(** * go-aof: a shallow embedding of the append-only file and its fold engine

    The development follows [aof.go] and the fold handlers that go with it
    (the ones that size a frame with [bufRWEntrySize] and [bufRWEntryFlag]).
    The Go values are embedded as follows.

    - [int] and [int64] are 64-bit: they are integers of [Z], and the
      additions on [int64] offsets and sizes go through [wrap64].
    - A byte slice is a [list byte]; [len], [take], [drop], [copy] and [zeros]
      are Go's [len], [s[:n]], [s[n:]], [copy] and [make([]byte, n)].
    - [*os.File] is a regular file: its bytes, the offset of the open file
      description, whether it was opened for writing (then with [O_APPEND]),
      and a script that decides which of the coming write calls fail.
    - [*bufio.Reader] and [*bufio.Writer] are the buffers of Go's [bufio]
      package, of [bufsz] = 4096 bytes, with the package's rules for when the
      buffer is refilled or flushed.
    - The mutex is not modelled: every operation runs to its end alone.

    The first part takes the file system to be sound: the file opens, its
    offset moves to any position that is not negative, and a read of it
    returns bytes or [io.EOF].  The module [FS] lifts this: there
    [os.OpenFile], [f.Seek] and the read calls of the file can fail, and the
    functions on the read path are given again with these outcomes. *)

From Stdlib Require Import ZArith List Lia Bool.
From Stdlib.Strings Require Import Byte.
Import ListNotations.
Local Open Scope Z_scope.

Set Implicit Arguments.

(** ** Slices *)

Definition len {A : Type} (l : list A) : Z := Z.of_nat (length l).
Definition take {A : Type} (n : Z) (l : list A) : list A := firstn (Z.to_nat n) l.
Definition drop {A : Type} (n : Z) (l : list A) : list A := skipn (Z.to_nat n) l.
Definition zeros (n : Z) : list byte := repeat x00 (Z.to_nat n).

(** [copy dst src]: the contents of [dst] after Go's [copy(dst, src)]. *)
Definition copy (dst src : list byte) : list byte :=
  take (len dst) src ++ drop (len src) dst.

Definition byte_of_Z (z : Z) : byte :=
  match Byte.of_N (Z.to_N (z mod 256)) with
  | Some b => b
  | None => x00
  end.

Definition Z_of_byte (b : byte) : Z := Z.of_N (Byte.to_N b).

Definition wrap64 (z : Z) : Z := (z + 2 ^ 63) mod 2 ^ 64 - 2 ^ 63.

Definition is_some {A : Type} (o : option A) : bool :=
  match o with Some _ => true | None => false end.

Definition is_none {A : Type} (o : option A) : bool := negb (is_some o).

(** ** Errors *)

Inductive error : Type :=
| ErrUnexpectedReadError
| ErrCompletingLastEntry
| ErrLastEntryIncomplete
| ErrInvalidArguments
| ErrUnexpectedWriteErr
| ErrEntryExceedsMaxSize
| ErrAppenderClosed
| EOF              (* io.EOF *)
| ErrShortWrite    (* io.ErrShortWrite *)
| EBADF            (* write on a file opened O_RDONLY *)
| EIO              (* a read or write call that the file system fails *)
| ENOENT           (* opening, without O_CREATE, a file that is not there *)
| ErrUser (n : nat) (* an error raised by a reducer *).

Definition error_eqb (a b : error) : bool :=
  match a, b with
  | ErrUnexpectedReadError, ErrUnexpectedReadError
  | ErrCompletingLastEntry, ErrCompletingLastEntry
  | ErrLastEntryIncomplete, ErrLastEntryIncomplete
  | ErrInvalidArguments, ErrInvalidArguments
  | ErrUnexpectedWriteErr, ErrUnexpectedWriteErr
  | ErrEntryExceedsMaxSize, ErrEntryExceedsMaxSize
  | ErrAppenderClosed, ErrAppenderClosed
  | EOF, EOF
  | ErrShortWrite, ErrShortWrite
  | EBADF, EBADF
  | EIO, EIO
  | ENOENT, ENOENT => true
  | ErrUser n, ErrUser m => Nat.eqb n m
  | _, _ => false
  end.

(** [err != nil && err != io.EOF] *)
Definition unexpected (err : option error) : bool :=
  match err with
  | None => false
  | Some e => negb (error_eqb e EOF)
  end.

(** [err == io.EOF] *)
Definition is_EOF (err : option error) : bool :=
  match err with
  | Some e => error_eqb e EOF
  | None => false
  end.

(** ** The file *)

Module OS.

───

(INSTRUCTIONS TO FOLLOW)
Quote every line of the records above, from the first down to the one holding "additions on [int64]", exactly as written.

(WORKED SOLUTION)
(** * go-aof: a shallow embedding of the append-only file and its fold engine

    The development follows [aof.go] and the fold handlers that go with it
    (the ones that size a frame with [bufRWEntrySize] and [bufRWEntryFlag]).
    The Go values are embedded as follows.

    - [int] and [int64] are 64-bit: they are integers of [Z], and the
      additions on [int64] offsets and sizes go through [wrap64].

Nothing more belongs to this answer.